Zevran somehow twisted around in place and clamped an arm around Alistair's waist, pinning him where he was. "Stop moving and shifting the blankets. You are letting the cold air in. And if you cannot hold still because you have lice, I am going to regret this."

"I don't have lice. There's something under my hip, I told you," Alistair said petulantly. "A rock or a root or something. And you're breathing on the back of my neck." Not that that was entirely unpleasant.

"Yes, you can put salt in my tea tomorrow as revenge."

This position was even warmer, Alistair had to admit; they fit together very nicely, and the blankets tucked better. But he still had that uncomfortable spot under his hip. He squirmed a little, experimentally. Zevran clamped harder. Alistair could get himself free, of course he could, but the necessary wrestling would probably upset the tent.
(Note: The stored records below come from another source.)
Lemma mode_ok_finish m i i' ths t : mode_ok m i ths -> ths !! t = Some (MkThread Worker Working) ->
  core i' = (worker_ i, active_worker_id_ i, joining_ i, true) ->
  mode_ok m i' (<[t := MkThread Worker Finishing]> ths).
Proof.
  intros [Hc Ht] Hl [= E1 E2 E3 E4]. pose proof (Ht _ _ Hl) as (_ & _ & Hr).
  destruct (Hr eq_refl) as [Hm He]. simpl in He. split.
  - assert (core_ok m i (<[t := MkThread Worker Finishing]> ths)) as Hc'.
    { apply (core_ok_carries m i ths); [|done]. intros u th Hu _.
      destruct (decide (t = u)) as [->|Hn].
      - eexists. rewrite lookup_insert_eq. simplify_eq. done.
      - exists th. by rewrite lookup_insert_ne. }
    unfold core_ok in *. rewrite E1, E2, E3, E4. by destruct m.
  - rewrite E4. intros u th. destruct (decide (t = u)) as [->|Hnt].
    + rewrite lookup_insert_eq. by intros [= <-].
    + rewrite lookup_insert_ne by done. intros Hu. destruct (Ht _ _ Hu) as (H1 & H2 & H3).
      split; [done|]. split; [done|]. intros E. destruct (H3 E) as [Hm' _]. congruence.
Qed.

(** ** The guard that tells the worker from the other threads

    Thread ids may be used again once a thread has been joined; the guard is
    right all the same. *)
Lemma called_from_ok m i ths t r p : mode_ok m i ths -> ths !! t = Some (MkThread r p) ->
  exited p = false -> called_from_worker_thread t i = bool_decide (r = Worker).
Proof.
  intros [Hc Ht] Hl He. pose proof (Ht _ _ Hl) as (_ & _ & Hr). unfold called_from_worker_thread.
  destruct (bool_decide_reflect (r = Worker)) as [->|Hn].
  - destruct (Hr eq_refl) as [Hm Hx]. simpl in Hx. rewrite Hx, He. simpl. apply bool_decide_eq_true_2.
    destruct m; simplify_eq/=; intuition.
  - destruct (worker_exited_ i) eqn:E; [done|]. simpl. apply bool_decide_eq_false_2. intros Ha.
    destruct m as [|id|u id|u]; simpl in Hc.
    + by destruct Hc as (_ & _ & ?); congruence.
    + destruct Hc as (_ & _ & Ha' & q & Hq). assert (id = t) as -> by congruence. congruence.
    + destruct Hc as (_ & _ & Ha' & (q & Hq) & _). assert (id = t) as -> by congruence. congruence.
    + by destruct Hc as (_ & _ & ? & _); congruence.
Qed.

(** ** What the sections do to the ownership *)

Lemma core_owned i : core (owned i) = core i.
Proof. done. Qed.

Lemma act_core (w : World T) a : core (im (act w a)) = core (im w).
Proof. by rewrite <- core_owned, act_owned, core_owned. Qed.

Lemma session_section_core f i : session_section f -> core (f i) = core i.
Proof.
  destruct 1; try done.
  - unfold apply_configuration. repeat case_match; done.
  - unfold timeout_section. case_match; done.
  - unfold record_section. repeat case_match; done.
Qed.

Lemma session_move_core (w w' : World T) : session_move w w' -> core (im w') = core (im w).
Proof.
  destruct 1 as [w f Hf Hn|w a r t Hs _|w a e w' Hst Hs Es|w a w' Hst Hs Es|w s answer _];
    try (apply send_command_log in Es as ->); try done.
  by apply session_section_core.
Qed.

Lemma fault_section_core code m (i : Impl T) : core (fault_section code m i) = core i.
Proof. unfold fault_section. by destruct (publish _ _ _ _ _) as [[? ?] ?]. Qed.

Lemma loop_move_core (w w' : World T) : loop_move w w' -> core (im w') = core (im w).
Proof.
  destruct 1 as [w a|w code m _|w m _]; [|apply fault_section_core|done].
  unfold close_section. by destruct (session_started_ _).
Qed.

Lemma stop_command_core a (w : World T) : core (im (stop_command a w)) = core (im w).
Proof. unfold stop_command. by destruct (session_started_ _). Qed.

Lemma mark_stopped_core (i : Impl T) : core (mark_stopped i) = core i.
Proof. unfold mark_stopped. by destruct (faulted_ i). Qed.

Lemma finish_section_core (i : Impl T) :
  core (finish_section i) = (worker_ i, active_worker_id_ i, joining_ i, true).
Proof. unfold finish_section. cbv zeta. by destruct (faulted_ _). Qed.

Lemma start_section_core cb thread (i : Impl T) : core (snd (start_section cb thread i)) =
  match thread with Ok id => (Some id, Some id, joining_ i, false) | Throw _ => core i end.
Proof.
  destruct thread as [id|e]; unfold start_section; cbv zeta; simpl; [done|].
  case_match; [done|]. by rewrite fault_section_core.
Qed.

(** ** Every transition follows the modes *)

Definition mode_next (m m' : Mode) : Prop := m' = m \/ mode_step m m'.

(** [m] is the mode of a system. *)
Definition in_mode (m : Mode) (s : System T) : Prop := mode_ok m (im (world s)) (threads s).

Definition moved (t : thread_id) (r : Role) (e : Effect T) (ths : threads_map) : threads_map :=
  match spawns e with
  | Some id => <[id := MkThread Worker Working]> (<[t := MkThread r (next e)]> ths)
  | None => <[t := MkThread r (next e)]> ths
  end.

Lemma apply_effect_threads t r e (s : System T) : threads (apply_effect t r e s) =
  if notifies e then wake_thread wake <$> moved t r e (threads s) else moved t r e (threads s).
Proof. unfold apply_effect, moved, spawn, notify. destruct (spawns e), (notifies e); done. Qed.

(** Where a section leaves the ownership. *)
Definition follows (m : Mode) (t : thread_id) (r : Role) (e : Effect T) (ths : threads_map) : Prop :=
  exists m', mode_ok m' (im (effect_world e)) (moved t r e ths) /\ mode_next m m'.

Lemma follows_same m t r p p' w w' h b ths : mode_ok m (im w) ths -> ths !! t = Some (MkThread r p) ->
  similar r p p' -> core (im w') = core (im w) -> follows m t r (MkEffect p' w' h b None) ths.
Proof.
  intros Hm Hl Hp Hw. exists m. split; [|by left]. apply (mode_ok_world _ (im w)); [done|].
  by eapply mode_ok_set.
Qed.

Lemma start_pass_follows m t r p cb thread (w : World T) h ths :
  mode_ok m (im w) ths -> ths !! t = Some (MkThread r p) -> r <> Worker ->
  p = StartTop cb \/ p = StartIdleWait cb Woken -> joining_ (im w) = false ->
  let e := start_pass cb thread (start_worker (im w)) w h in
  (forall id, spawns e = Some id -> ths !! id = None) -> follows m t r e ths.
Proof.
  intros Hm Hl Hr Hp Hj. cbv zeta.
  assert (r = Caller) as ->.
  { destruct (mode_ok_thread _ _ _ _ _ Hm Hl) as [Hpc _]. by destruct r, Hp as [-> | ->]. }
  assert (forall p', joins p' = None -> joined p' = false -> pc_of Caller p' = true ->
    exited p' = false -> similar Caller p p') as Hsim.
  { intros p' ? ? ? ?. destruct Hp as [-> | ->]; done. }
  unfold start_pass, start_worker. pose proof (mode_ok_core _ _ _ Hm) as Hc.
  destruct m as [|id|u id|u]; simpl in Hc.
  - destruct Hc as (Ew & _ & _). rewrite Ew. pose proof (start_section_core cb thread (im w)) as E.
    destruct (start_section cb thread (im w)) as [r i]. simpl in E. intros Hf.
    destruct thread as [id|e].
    + exists (Held id). split; [|right; constructor]. simpl in *.
      eapply mode_ok_spawn; [exact Hm|exact Hl|by apply Hf|exact E].
    + eapply follows_same; [exact Hm|exact Hl|by apply Hsim|exact E].
  - destruct Hc as (Ew & _). rewrite Ew. intros _.
    destruct (negb (worker_exited_ (im w))); [destruct (negb (faulted_ (im w)))|].
    + eapply follows_same; [exact Hm|exact Hl|by apply Hsim|done].
    + eapply follows_same; [exact Hm|exact Hl|by apply Hsim|done].
    + edestruct (mode_ok_claim (im w) ths t Caller p (StartJoining cb id)) as [Hne Hm']; [done..|].
      exists (Claimed t id). split; [exact Hm'|by right; constructor].
  - destruct Hc as (_ & ? & _). congruence.
  - destruct Hc as (_ & ? & _). congruence.
Qed.

Lemma stop_done_pc k h r : r <> Worker -> pc_of r (StopCommand k) = true ->
  pc_of r (fst (stop_done k h)) = true.
Proof. by destruct r, k. Qed.

Lemma stop_done_similar k h r p : pc_of r p = true -> p = StopCommand k \/ p = StopNotify k ->
  similar r p (fst (stop_done k h)).
Proof. intros Hp [-> | ->]; destruct r, k; done. Qed.

Lemma stop_pass_follows m t r k a (w : World T) h ths :
  mode_ok m (im w) ths -> ths !! t = Some (MkThread r (StopCommand k)) ->
  follows m t r (stop_pass t k a w h) ths.
Proof.
  intros Hm Hl. unfold stop_pass. pose proof (stop_command_core a w) as Ec.
  assert (mode_ok m (im (stop_command a w)) ths) as Hm1 by by apply (mode_ok_world _ (im w)).
  assert (pc_of r (StopCommand k) = true) as Hp by apply (mode_ok_thread _ _ _ _ _ Hm Hl).
  pose proof (called_from_ok _ _ _ _ _ _ Hm1 Hl eq_refl) as Hcf.
  generalize dependent (stop_command a w). intros w1 Ec Hm1 Hcf. unfold stop_entry. rewrite Hcf.
  destruct (bool_decide_reflect (r = Worker)) as [Hr|Hr].
  { eapply follows_same; [exact Hm1|exact Hl|by apply stop_done_similar; auto|done]. }
  destruct (joining_ (im w1)) eqn:Ej.
  { eapply follows_same; [exact Hm1|exact Hl| |done]. by destruct r. }
  pose proof (mode_ok_core _ _ _ Hm1) as Hc. destruct m as [|id|u id|u]; simpl in Hc.
  - destruct Hc as (Ew & _). rewrite Ew.
    eapply follows_same; [exact Hm1|exact Hl|by apply stop_done_similar; auto|apply mark_stopped_core].
  - destruct Hc as (Ew & _). rewrite Ew.
    edestruct (mode_ok_claim (im w1) ths t r (StopCommand k) (StopJoining k id)) as [Hne Hm']; [done..|by destruct r|done|].
    exists (Claimed t id). split; [exact Hm'|by right; constructor].
  - destruct Hc as (_ & ? & _). congruence.
  - destruct Hc as (_ & ? & _). congruence.
Qed.

Lemma release_follows m t r p p' (w : World T) i' h ths : mode_ok m (im w) ths ->
  ths !! t = Some (MkThread r p) -> joins p = None -> joined p = true ->
  pc_of r p' = true -> joins p' = None -> joined p' = false ->
  core i' = (worker_ (im w), None, false, worker_exited_ (im w)) ->
  follows m t r (unchanged p' (set_im i' w) h) ths.
Proof.
  intros Hm Hl ? ? ? ? ? [= E1 E2 E3 E4].
  edestruct (mode_ok_release m (im w) i') as [-> Hm']; [done..|].
  exists NoWorker. split; [exact Hm'|by right; constructor].
Qed.

Lemma joined_section_core (i : Impl T) :
  core (joined_section i) = (worker_ i, None, false, worker_exited_ i).
Proof. unfold joined_section, reaped_section, mark_stopped. by destruct (faulted_ i). Qed.
(* ===== verification/LifecycleHealth.v ===== *)
(** * The fault latch and the health snapshot, over every thread

    The stored health state and fault code always say what the latch says, and
    a published fault stays until a [start] succeeds. *)

From S2P Require Export LifecycleFrame ClientPolicy.

#[local] Open Scope Z_scope.

Section lifecycle_health.
  Context {T : TransportOps} {P : Platform}.

(** ** What the operations of the other threads leave alone *)





(** ** [start], its rollback included *)



(** ** Every transition *)












(** ** Properties *)


End lifecycle_health.
(* ===== verification/LifecycleLifetime.v ===== *)
(** * The lifetime of a client: [~Client] in src/src/client.cpp

    The destructor runs on the caller's thread, or, when the sample callback
    destroys the client, hands the storage to the deferred destroyer.  The
    storage is freed only when no thread can touch it any more. *)

From S2P Require Export LifecycleStop.

#[local] Open Scope Z_scope.

(** Program counters of a thread that destroys the client. *)
Definition stops_for (p : Pc) : option StopFor :=
  match p with
  | StopTop k | StopCommand k | StopIdleWait k _ | StopJoining k _ | StopJoined k | StopNotify k => Some k
  | _ => None
  end.

Definition destroying (p : Pc) : bool :=
  match p, stops_for p with
  | DestroyTop, _ => true
  | _, Some k => negb (bool_decide (k = ForReturn))
  | _, None => false
  end.

(** Past the first [stop] of a destructor that is not the worker's. *)
Definition past_stop (p : Pc) : bool :=
  match p with
  | StopNotify k => negb (bool_decide (k = ForReturn))
  | _ => bool_decide (stops_for p = Some ForStorage)
  end.

Section lifecycle_lifetime.
  Context {T : TransportOps} {P : Platform}.

(** No worker and no join. *)
Definition unworked (w : World T) : Prop := worker_ (im w) = None /\ joining_ (im w) = false.

Lemma unworked_core (w w' : World T) : core (im w') = core (im w) -> unworked w -> unworked w'.
Proof. intros (E1 & _ & E2 & _)%core_eq. unfold unworked. by rewrite E1, E2. Qed.

(** Nobody but [t] destroys the client or is in a call on it, the worker's
    callback apart. *)
Definition others_out (t : thread_id) (s : System T) : Prop := forall u r p, u <> t ->
  threads s !! u = Some (MkThread r p) -> destroying p = false /\ (r = Caller -> p = Home).

Definition all_out (s : System T) : Prop := forall u r p,
  threads s !! u = Some (MkThread r p) -> destroying p = false /\ (r = Caller -> p = Home).

Definition lifetime_ok (s : System T) : Prop :=
  match handle s with
  | Owned => forall u r p, threads s !! u = Some (MkThread r p) -> destroying p = false
  | Destroying => exists t r p, threads s !! t = Some (MkThread r p) /\ destroying p = true /\
      others_out t s /\ (past_stop p = true -> unworked (world s))
  | Queued => all_out s
  | Freed => all_out s /\ unworked (world s)
  end.

Lemma notification_destroying f p : notification f ->
  destroying (f p) = destroying p /\ past_stop (f p) = past_stop p /\ (f p = Home <-> p = Home).
Proof. intros [-> | [-> | ->]]; by destruct p. Qed.

(** ** One transition of one thread *)

(** What a transition of a thread from [p] to [p'] does to the handle. *)
Inductive lifetime_next (s s' : System T) (t : thread_id) (r : Role) (p p' : Pc) : Prop :=
| ln_calls : destroying p = false -> destroying p' = false -> handle s' = handle s ->
    (r = Caller -> handle s <> Owned -> p = Home -> p' = Home) -> lifetime_next s s' t r p p'
| ln_begins : destroying p' = true -> past_stop p' = false -> handle s' = Destroying ->
    (handle s = Owned /\ (forall u q, threads s !! u = Some (MkThread Caller q) -> u <> t -> q = Home) \/
     handle s = Queued) -> lifetime_next s s' t r p p'
| ln_destroys : destroying p = true -> destroying p' = true -> handle s' = handle s ->
    (past_stop p = true -> unworked (world s)) -> lifetime_next s s' t r p p'
| ln_ends : destroying p = true -> p' = Home ->
    handle s' = Queued \/ (handle s' = Freed /\ unworked (world s')) -> lifetime_next s s' t r p p'.

(** The same for a lifecycle section. *)
Lemma stop_pass_lifetime m t r k a (w : World T) h ths :
  mode_ok m (im w) ths -> ths !! t = Some (MkThread r (StopCommand k)) ->
  (past_stop (StopCommand k) = true -> unworked w) ->
  let e := stop_pass t k a w h in
  (destroying (next e) = destroying (StopCommand k) /\ effect_handle e = h /\
     (past_stop (next e) = true -> unworked (effect_world e))) \/
  (destroying (StopCommand k) = true /\ next e = Home /\
     (effect_handle e = Queued \/ effect_handle e = Freed /\ unworked (effect_world e))).
Proof.
  intros Hm Hl Hp. cbv zeta. unfold stop_pass.
  pose proof (stop_command_core a w) as Ec. assert (unworked w -> unworked (stop_command a w)) as Hu
    by by apply unworked_core.
  assert (mode_ok m (im (stop_command a w)) ths) as Hm1 by by apply (mode_ok_world _ (im w)).
  assert (pc_of r (StopCommand k) = true) as Hpc by apply (mode_ok_thread _ _ _ _ _ Hm Hl).
  unfold stop_entry. rewrite (called_from_ok _ _ _ _ _ _ Hm1 Hl) by done.
  clear Ec Hm1 Hm. generalize dependent (stop_command a w). intros w1 Hu.
  destruct (bool_decide_reflect (r = Worker)) as [->|Hr].
  { destruct k; try done; [by left|]. right. split; [done|]. split; [done|]. by left. }
  assert (forall p', past_stop p' = past_stop (StopCommand k) -> past_stop p' = true -> unworked w1) as Hpast.
  { intros p' Hp' H. apply Hu, Hp. congruence. }
  destruct (joining_ (im w1)) eqn:Ej.
  { left. split; [by destruct k|]. split; [done|]. intros H.
    destruct (Hpast (StopIdleWait k Blocking)) as [_ ?]; [by destruct k|done|congruence]. }
  destruct (worker_ (im w1)) as [id|] eqn:Ew.
  { left. split; [by destruct k|]. split; [done|]. intros H.
    destruct (Hpast (StopJoining k id)) as [? _]; [by destruct k|done|congruence]. }
  assert (unworked (set_im (mark_stopped (im w1)) w1)) as Hi.
  { apply (unworked_core w1); [apply mark_stopped_core|done]. }
  destruct k; try (by destruct r); [by left; split_and!..|]. right. split; [done|]. split; [done|]. by right.
Qed.

Lemma section_lifetime m t r p a thread (w : World T) h e ths :
  mode_ok m (im w) ths -> ths !! t = Some (MkThread r p) ->
  lifecycle_section t p a thread w h = Some e -> (past_stop p = true -> unworked w) ->
  p <> Home /\
  ((destroying (next e) = destroying p /\ effect_handle e = h /\
     (past_stop (next e) = true -> unworked (effect_world e))) \/
  (destroying p = true /\ next e = Home /\
     (effect_handle e = Queued \/ effect_handle e = Freed /\ unworked (effect_world e)))).
Proof.
  intros Hm Hl He Hp. split; [by intros ->|]. revert He.
  destruct p as [| | |v| | |c v|cb|cb v|cb v|cb id|cb|cb| |k|k|k v|k id|k|k]; try done;
    try (destruct v; try done); intros [= <-].
  - left. unfold start_pass. by repeat case_match.
  - left. unfold start_pass. by repeat case_match.
  - left. by destruct (exit_awaited _).
  - by left.
  - left. simpl. rewrite (called_from_ok _ _ _ _ _ _ Hm Hl) by done.
    by destruct (bool_decide_reflect (r = Worker)).
  - left. split; [by destruct k|]. split; [done|]. intros Hk.
    assert (unworked w) as [? ?] by (apply Hp; by destruct k). by split.
  - by eapply stop_pass_lifetime.
  - left. by destruct (joining_ (im w)).
  - left. split; [done|]. split; [done|]. intros _.
    destruct (joiner_mode _ _ _ _ _ _ Hm Hl) as [(id & ? & _)| ->]; [done..|].
    destruct (mode_ok_core _ _ _ Hm) as (Ew & _). split; [|done].
    pose proof (joined_section_core (im w)) as [= E _]. etrans; [exact E|done].
Qed.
Upsetting the tent would mean upsetting Lyna, and the idea of an upset Lyna Mahariel dragged away from her chosen spot with Morrigan to deal with Alistair and Zevran was enough to make Alistair lie very, very still.

He wondered if this counted as lying entwined together. Maybe what Zevran was doing counted as twining, in which case Alistair was the one getting twined on. Did that make him a trellis? It wasn't how he would have chosen to spend the night, but there were definite advantages to being warm. Like, um, being warm. The more he was warm, the more he realized how in favor of being warm he was. He still wanted to move away from the probably-a-rock lump in the ground, but that would also mean moving away from Zevran, and then he'd be colder.

Alistair settled on saying, "I'll tell everyone it's your fault that I'm limping tomorrow."

"Oh, yes," Zevran said with great cordiality. "You should definitely do that."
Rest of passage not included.